High-level logic vulnerability | Dec 19, 2022
Introduction
Welcome to my another writeup! In this Portswigger Labs lab, you’ll learn: High-level logic vulnerability! Without further ado, let’s dive in.
- Overall difficulty for me (From 1-10 stars): ★☆☆☆☆☆☆☆☆☆
Background
This lab doesn’t adequately validate user input. You can exploit a logic flaw in its purchasing workflow to buy items for an unintended price. To solve the lab, buy a “Lightweight l33t leather jacket”.
You can log in to your own account using the following credentials: wiener:peter
Exploitation
Home page:
Login as user wiener:
As you can see, we have $100.00 store credit.
In the previous lab, we found an application logic flaw in no validation in price value.
Now, let’s go to product Lightweight l33t leather jacket page, and intercept the Add to cart button’s request via Burp Suite:
When we clicked the Add to cart button, it’ll send a POST request to /cart, with parameter productId=1, redir=PRODUCT, quantity=1.
Now, what if I change the quantity value to a negative value?

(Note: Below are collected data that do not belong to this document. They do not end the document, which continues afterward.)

(* ===== verification/Mempool.v ===== *)
(** The mempool (hk-node/src/mempool.rs), the proposer's choice of transactions
    and its settle-link budget ([settle_cost] and [select_batch_txs] of
    hk-node/src/state.rs), and the transaction id (batch.rs).

    The pool is a FIFO queue with three indexes.  [HK_MEMPOOL_CAP] and
    [HK_NONCE_WINDOW] are arguments; both locks are held over one operation, so
    an operation is a step. *)

From S2P Require Export Channels.

From stdpp Require Import pretty.
#[local] Open Scope Z_scope.

Definition DOM_TXID : string := "hk/v1/txid".
Definition MAX_TXS_PER_BLOCK : Z := 1024.
Definition DEFAULT_CAP : Z := 8192.
Definition NONCE_WINDOW : Z := 64.
Definition MAX_SETTLE_LINKS_PER_BLOCK : Z := Z.shiftl 1 17.

(** [parse().ok().filter(|n| *n > 0).unwrap_or(d)] of an environment variable,
    [env] being its parsed value. *)
Definition env_or (env : option Z) (d : Z) : Z :=
  match env with Some n => if 0 <? n then n else d | None => d end.
Definition nonce_window (env : option Z) : Z := env_or env NONCE_WINDOW.

Module AdmitError.
Inductive t :=
  | Full | DuplicateTx
  | DuplicateSlot (pending_nonce : Z)
  | UnknownSender
  | StaleNonce (expected got : Z)
  | FutureNonce (current got : Z)
  | NonceGap (got missing : Z)
  | NullifierSpent | NullifierPending | UnknownAnchor
  | BadEnvelope | AuthMismatch | BadSignature
  | ChannelTooLong (max_steps : Z)
  | SettleDeltaTooLarge (delta : Z)
  | SettleTooCostly (links : Z).
End AdmitError.
Notation AdmitError := AdmitError.t.

(** [AdmitError::as_str] *)
Definition admit_error_string (e : AdmitError) : string :=
  match e with
  | AdmitError.Full => "mempool full"
  | AdmitError.DuplicateTx => "duplicate: tx already in mempool"
  | AdmitError.DuplicateSlot n =>
      "duplicate: a tx for this sender at nonce " +:+ pretty n +:+
      " is already pending (replacement not supported)"
  | AdmitError.UnknownSender => "unknown sender account"
  | AdmitError.StaleNonce expected got =>
      "stale nonce: account is at " +:+ pretty expected +:+ ", tx has " +:+ pretty got
  | AdmitError.FutureNonce current got =>
      "nonce too far ahead: account is at " +:+ pretty current +:+ ", tx has " +:+ pretty got +:+
      " (window " +:+ pretty NONCE_WINDOW +:+ ")"
  | AdmitError.NonceGap got missing =>
      "nonce gap: tx has " +:+ pretty got +:+ " but no tx at nonce " +:+ pretty missing +:+
      " is pending for this sender (submit in nonce order)"
  | AdmitError.NullifierSpent => "nullifier already spent on-chain"
  | AdmitError.NullifierPending => "nullifier already pending in the mempool"
  | AdmitError.UnknownAnchor => "unknown or expired pool anchor"
  | AdmitError.BadEnvelope =>
      "malformed envelope: lamport_pk must be " +:+ pretty PK_LEN +:+ " bytes and sig " +:+
      pretty SIG_LEN +:+ " bytes"
  | AdmitError.AuthMismatch => "lamport pk does not open the account auth commitment"
  | AdmitError.BadSignature => "bad signature"
  | AdmitError.ChannelTooLong n => state_error_string (StateError.ChannelTooLong n MAX_CHANNEL_STEPS)
  | AdmitError.SettleDeltaTooLarge d =>
      state_error_string (StateError.SettleDeltaTooLarge d MAX_SETTLE_DELTA)
  | AdmitError.SettleTooCostly links =>
      "settle too costly to propose (" +:+ pretty links +:+ " links from the tip, max " +:+
      pretty MAX_SETTLE_LINKS_PER_BLOCK +:+
      " per block until verification is incremental — settle in pieces)"
  end.

(** [serde_json::to_vec] of a signed transaction. *)
Class StxCodec := { json_stx : SignedTx → option bytes }.

(** [signature] is the code's [Result<(), AdmitError>]. *)
Record EnvelopeVerdict := mkVerdict {
  ev_pk_commit : option H256;
  ev_signature : AdmitError + unit;
}.

Record Mempool := mkMempool {
  mp_q : list SignedTx;
  mp_ids : gset H256;
  mp_keys : gmap (AccountId * Z) H256;
  mp_nullifiers : gset H256;
  mp_cap : Z;
}.
Definition mp_set_q (q : list SignedTx) (p : Mempool) : Mempool :=
  mkMempool q p.(mp_ids) p.(mp_keys) p.(mp_nullifiers) p.(mp_cap).
Definition mempool_new (cap : Z) : Mempool := mkMempool [] ∅ ∅ ∅ cap.
Definition mempool_default (env_cap : option Z) : Mempool := mempool_new (env_or env_cap DEFAULT_CAP).
Definition mp_len (p : Mempool) : Z := Z.of_nat (length p.(mp_q)).

Definition slot_of (tx : SignedTx) : AccountId * Z := (stx_sender tx, stx_nonce tx).
(** The nullifier of a pending shielded spend. *)
Definition spend_nullifier (tx : SignedTx) : option H256 :=
  match stx_payload tx with Tx.ShieldedSpend _ nullifier _ _ _ _ _ _ _ _ => Some nullifier | _ => None end.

Like -1:
Let’s forward that request and go to /cart page:
As you can see, the product’s quantity is -1, and the price is -$1337.00!
Now, what if I click the Place order button?
However, we see an error that says Cart total price cannot be less than zero.
Hmm… To bypass that, we can buy a -1 quantity of the leather jacket, and buy other products. By doing that, the total price should be positive, not negative.
Let’s purchase 190 quantity of product What Do You Meme?: (7.04 * 190 = 1337.6)
Let’s forward that request and go to /cart page:
As you can see, the total price became a positive number!
Let’s click the Place order button!
Hmm… Let’s do that in the opposite way.
Now, we need to buy 1 leather jacket, and that buy negative quantity of any products. That way, we can reduce the total price.
Let’s click the Place order button!
We finally bought the leather jacket!
What we’ve learned:
- High-level logic vulnerability